WORK TASK
Copy the listing below in full, exactly.

= Beginning of Section =

Definition getBeginBlockValidatorInfo (block : Block) (lastValSet : ValidatorSet) (stateDB : StateDB) :
    outcome (LastCommitInfo * list ABCIEvidence) :=
  lastCommit ← or_panic (blk_LastCommit block);
  let voteInfos := vote_infos (commit_Precommits lastCommit) (Validators lastValSet) in
  byzVals ← mapM (evidence_info stateDB (hd_Time (blk_Header block))) (blk_Evidence block);
  Ret (mkLastCommitInfo (int32 (Commit_Round lastCommit)) voteInfos, byzVals).

Section app.
Context {A : Type} `{AppConnConsensus A}.

(** The loop over the transactions. The results are written to the slots of the responses in the order of the
    answers; [None] is an error of the connection. *)
Fixpoint deliver_txs (app : A) (acc : accounts) (slots : list (option ABCIResult)) (txIndex : Z) (txs : list Tx) :
    outcome (A * accounts * option (list (option ABCIResult))) :=
  match txs with
  | [] => Ret (app, acc, Some slots)
  | tx :: txs =>
      res ← DeliverTxAsync app tx;
      match res with
      | None => Ret (app, acc, None)
      | Some (app, txRes) =>
          slots ← slice_set slots txIndex (Some txRes);
          deliver_txs app (save_txs unmarshalTxArg acc [tx]) slots (txIndex + 1) txs
      end
  end.

(** [NewABCIResponses]: a slot for each transaction the header announces. *)
Definition NewABCIResponses (block : Block) : outcome (list (option ABCIResult)) :=
  let n := hd_NumTxs (blk_Header block) in
  if n <? 0 then Panic else Ret (replicate (Z.to_nat n) None).

Definition request_of (stateDB : StateDB) (lastValSet : ValidatorSet) (block : Block) : outcome RequestBeginBlock :=
  '(commitInfo, byzVals) ← getBeginBlockValidatorInfo block lastValSet stateDB;
  let '(hash, filled) := Block_Hash Sum (Some block) in
  Ret (mkRequestBeginBlock hash (TM2PB_Header (blk_Header (default block filled))) commitInfo byzVals).

(** The results, and the updates of EndBlock; [None] is an error of the connection. *)
Definition execBlockOnProxyApp (app : A) (acc : accounts) (block : Block) (lastValSet : ValidatorSet) (stateDB : StateDB) :
    outcome (A * accounts * option (list (option ABCIResult) * (option ABCIParams * list ValidatorUpdate))) :=
  slots ← NewABCIResponses block;
  req ← request_of stateDB lastValSet block;
  begun ← BeginBlockSync app req;
  match begun with
  | None => Ret (app, acc, None)
  | Some app =>
      '(app, acc, slots) ← deliver_txs app acc slots 0 (blk_Txs block);
      match slots with
      | None => Ret (app, acc, None)
      | Some slots =>
          ended ← EndBlockSync app (hd_Height (blk_Header block));
          match ended with
          | None => Ret (app, acc, None)
          | Some (app, updates) => Ret (app, acc, Some (slots, updates))
          end
      end
  end.

(** The responses that are saved; a slot without a result is a nil pointer. *)
Definition to_responses (slots : list (option ABCIResult)) (updates : option ABCIParams * list ValidatorUpdate) :
    outcome ABCIResponses :=
  results ← mapM or_panic slots; Ret (mkABCIResponses results updates.1 updates.2).

(** Executes and commits a block without touching the state. *)
Definition ExecCommitBlock (app : A) (acc : accounts) (block : Block) (lastValSet : ValidatorSet) (stateDB : StateDB) :
    outcome (A * accounts * option bytes) :=
  '(app, acc, res) ← execBlockOnProxyApp app acc block lastValSet stateDB;
  match res with
  | None => Ret (app, acc, None)
  | Some _ =>
      committed ← CommitSync app;
      match committed with
      | None => Ret (app, acc, None)
      | Some (app, data) => Ret (app, acc, Some data)
      end
  end.

(** *** ApplyBlock *)

(** What a node keeps. *)
Record node_data := mkNode { nd_db : StateDB; nd_acc : accounts; nd_app : A }.

(** Calls to other components. *)
Inductive exec_call :=
| CallUpdateShardFliters (addlist removeList : list bytes)
| CallMempoolUpdate (height : Z) (txs : list Tx)
| CallEvidenceUpdate (block : Block) (state : State)
| CallCheckRelayTxs (block : Block) (flag : bool).

Inductive exec_error :=
| ErrInvalidBlock (err : validate_error)
| ErrProxyAppConn
| ErrValidatorUpdates (err : val_update_error)
| ErrPubKey
| ErrUpdateState (err : state_error)
| ErrCommit.

(** What ApplyBlock reads: the configured way to make snapshots, and the errors of the mempool. *)
Record exec_env := mkEnv { en_SnapshotVersion : bytes; en_FlushErr : bool; en_UpdateErr : bool }.

Definition SNAPSHOT_INTERVAL : Z := 10.

(** GenerateSnapshotWithSecurity does the same and remembers a hash that only its users read. *)
Definition GenerateSnapshotWithSecurity (a : accounts) (version : Z) (set nextset : ValidatorSet) : accounts :=
  GenerateSnapshotFast a version set nextset.

Definition take_snapshot (env : exec_env) (acc : accounts) (state : State) (block : Block) : accounts :=
  let currentHeight := wrap64 (hd_Height (blk_Header block) - 1) in
  if (0 <? currentHeight) && (Z.rem currentHeight SNAPSHOT_INTERVAL =? 0)
     && negb (bytes_equal (en_SnapshotVersion env) []) then
    let val := Copy (st_Validators state) in
    let nextval := Copy (st_NextValidators state) in
    if bytes_equal (en_SnapshotVersion env) (str "v1.0") then GenerateSnapshot acc currentHeight val nextval
    else if bytes_equal (en_SnapshotVersion env) (str "v2.0") then GenerateSnapshotFast acc currentHeight val nextval
    else GenerateSnapshotWithSecurity acc currentHeight val nextval
  else acc.

(** The shards that the transactions of a block add and remove. *)
Fixpoint shard_lists (txs : list Tx) (addlist removeList : list bytes) : outcome (list bytes * list bytes) :=
  match txs with
  | [] => Ret (addlist, removeList)
  | tx :: txs =>
      match NewTX tx with
      | Some tptx =>
          if negb (bytes_equal (Txtype tptx) ShardConfigTx) then shard_lists txs addlist removeList
          else
            let parts := Split (Content tptx) underscore in
            shardname ← slice_get parts 0;
            operation ← slice_get parts 2;
            if bytes_equal operation (str "1") then shard_lists txs (addlist ++ [shardname]) removeList
            else shard_lists txs addlist (removeList ++ [shardname])
      | None => shard_lists txs addlist removeList
      end
  end.

(** Up to the execution: the snapshot of the last height, the validation, the shard filters. *)
Definition apply_prepare (env : exec_env) (nd : node_data) (state : State) (block : Block) :
    outcome (node_data * list exec_call * option exec_error) :=
  let nd := mkNode (nd_db nd) (take_snapshot env (nd_acc nd) state block) (nd_app nd) in
  err ← validateBlock Sum state block;
  match err with
  | Some err => Ret (nd, [], Some (ErrInvalidBlock err))
  | None =>
      '(addlist, removeList) ← shard_lists (blk_Txs block) [] [];
      Ret (nd, [CallUpdateShardFliters addlist removeList], None)
  end.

= End of Section =

WRITTEN REPLY
Definition getBeginBlockValidatorInfo (block : Block) (lastValSet : ValidatorSet) (stateDB : StateDB) :
    outcome (LastCommitInfo * list ABCIEvidence) :=
  lastCommit ← or_panic (blk_LastCommit block);
  let voteInfos := vote_infos (commit_Precommits lastCommit) (Validators lastValSet) in
  byzVals ← mapM (evidence_info stateDB (hd_Time (blk_Header block))) (blk_Evidence block);
  Ret (mkLastCommitInfo (int32 (Commit_Round lastCommit)) voteInfos, byzVals).

Section app.
Context {A : Type} `{AppConnConsensus A}.

(** The loop over the transactions. The results are written to the slots of the responses in the order of the
    answers; [None] is an error of the connection. *)
Fixpoint deliver_txs (app : A) (acc : accounts) (slots : list (option ABCIResult)) (txIndex : Z) (txs : list Tx) :
    outcome (A * accounts * option (list (option ABCIResult))) :=
  match txs with
  | [] => Ret (app, acc, Some slots)
  | tx :: txs =>
      res ← DeliverTxAsync app tx;
      match res with
      | None => Ret (app, acc, None)
      | Some (app, txRes) =>
          slots ← slice_set slots txIndex (Some txRes);
          deliver_txs app (save_txs unmarshalTxArg acc [tx]) slots (txIndex + 1) txs
      end
  end.

(** [NewABCIResponses]: a slot for each transaction the header announces. *)
Definition NewABCIResponses (block : Block) : outcome (list (option ABCIResult)) :=
  let n := hd_NumTxs (blk_Header block) in
  if n <? 0 then Panic else Ret (replicate (Z.to_nat n) None).

Definition request_of (stateDB : StateDB) (lastValSet : ValidatorSet) (block : Block) : outcome RequestBeginBlock :=
  '(commitInfo, byzVals) ← getBeginBlockValidatorInfo block lastValSet stateDB;
  let '(hash, filled) := Block_Hash Sum (Some block) in
  Ret (mkRequestBeginBlock hash (TM2PB_Header (blk_Header (default block filled))) commitInfo byzVals).

(** The results, and the updates of EndBlock; [None] is an error of the connection. *)
Definition execBlockOnProxyApp (app : A) (acc : accounts) (block : Block) (lastValSet : ValidatorSet) (stateDB : StateDB) :
    outcome (A * accounts * option (list (option ABCIResult) * (option ABCIParams * list ValidatorUpdate))) :=
  slots ← NewABCIResponses block;
  req ← request_of stateDB lastValSet block;
  begun ← BeginBlockSync app req;
  match begun with
  | None => Ret (app, acc, None)
  | Some app =>
      '(app, acc, slots) ← deliver_txs app acc slots 0 (blk_Txs block);
      match slots with
      | None => Ret (app, acc, None)
      | Some slots =>
          ended ← EndBlockSync app (hd_Height (blk_Header block));
          match ended with
          | None => Ret (app, acc, None)
          | Some (app, updates) => Ret (app, acc, Some (slots, updates))
          end
      end
  end.

(** The responses that are saved; a slot without a result is a nil pointer. *)
Definition to_responses (slots : list (option ABCIResult)) (updates : option ABCIParams * list ValidatorUpdate) :
    outcome ABCIResponses :=
  results ← mapM or_panic slots; Ret (mkABCIResponses results updates.1 updates.2).

(** Executes and commits a block without touching the state. *)
Definition ExecCommitBlock (app : A) (acc : accounts) (block : Block) (lastValSet : ValidatorSet) (stateDB : StateDB) :
    outcome (A * accounts * option bytes) :=
  '(app, acc, res) ← execBlockOnProxyApp app acc block lastValSet stateDB;
  match res with
  | None => Ret (app, acc, None)
  | Some _ =>
      committed ← CommitSync app;
      match committed with
      | None => Ret (app, acc, None)
      | Some (app, data) => Ret (app, acc, Some data)
      end
  end.

(** *** ApplyBlock *)

(** What a node keeps. *)
Record node_data := mkNode { nd_db : StateDB; nd_acc : accounts; nd_app : A }.

(** Calls to other components. *)
Inductive exec_call :=
| CallUpdateShardFliters (addlist removeList : list bytes)
| CallMempoolUpdate (height : Z) (txs : list Tx)
| CallEvidenceUpdate (block : Block) (state : State)
| CallCheckRelayTxs (block : Block) (flag : bool).

Inductive exec_error :=
| ErrInvalidBlock (err : validate_error)
| ErrProxyAppConn
| ErrValidatorUpdates (err : val_update_error)
| ErrPubKey
| ErrUpdateState (err : state_error)
| ErrCommit.

(** What ApplyBlock reads: the configured way to make snapshots, and the errors of the mempool. *)
Record exec_env := mkEnv { en_SnapshotVersion : bytes; en_FlushErr : bool; en_UpdateErr : bool }.

Definition SNAPSHOT_INTERVAL : Z := 10.

(** GenerateSnapshotWithSecurity does the same and remembers a hash that only its users read. *)
Definition GenerateSnapshotWithSecurity (a : accounts) (version : Z) (set nextset : ValidatorSet) : accounts :=
  GenerateSnapshotFast a version set nextset.

Definition take_snapshot (env : exec_env) (acc : accounts) (state : State) (block : Block) : accounts :=
  let currentHeight := wrap64 (hd_Height (blk_Header block) - 1) in
  if (0 <? currentHeight) && (Z.rem currentHeight SNAPSHOT_INTERVAL =? 0)
     && negb (bytes_equal (en_SnapshotVersion env) []) then
    let val := Copy (st_Validators state) in
    let nextval := Copy (st_NextValidators state) in
    if bytes_equal (en_SnapshotVersion env) (str "v1.0") then GenerateSnapshot acc currentHeight val nextval
    else if bytes_equal (en_SnapshotVersion env) (str "v2.0") then GenerateSnapshotFast acc currentHeight val nextval
    else GenerateSnapshotWithSecurity acc currentHeight val nextval
  else acc.

(** The shards that the transactions of a block add and remove. *)
Fixpoint shard_lists (txs : list Tx) (addlist removeList : list bytes) : outcome (list bytes * list bytes) :=
  match txs with
  | [] => Ret (addlist, removeList)
  | tx :: txs =>
      match NewTX tx with
      | Some tptx =>
          if negb (bytes_equal (Txtype tptx) ShardConfigTx) then shard_lists txs addlist removeList
          else
            let parts := Split (Content tptx) underscore in
            shardname ← slice_get parts 0;
            operation ← slice_get parts 2;
            if bytes_equal operation (str "1") then shard_lists txs (addlist ++ [shardname]) removeList
            else shard_lists txs addlist (removeList ++ [shardname])
      | None => shard_lists txs addlist removeList
      end
  end.

(** Up to the execution: the snapshot of the last height, the validation, the shard filters. *)
Definition apply_prepare (env : exec_env) (nd : node_data) (state : State) (block : Block) :
    outcome (node_data * list exec_call * option exec_error) :=
  let nd := mkNode (nd_db nd) (take_snapshot env (nd_acc nd) state block) (nd_app nd) in
  err ← validateBlock Sum state block;
  match err with
  | Some err => Ret (nd, [], Some (ErrInvalidBlock err))
  | None =>
      '(addlist, removeList) ← shard_lists (blk_Txs block) [] [];
      Ret (nd, [CallUpdateShardFliters addlist removeList], None)
  end.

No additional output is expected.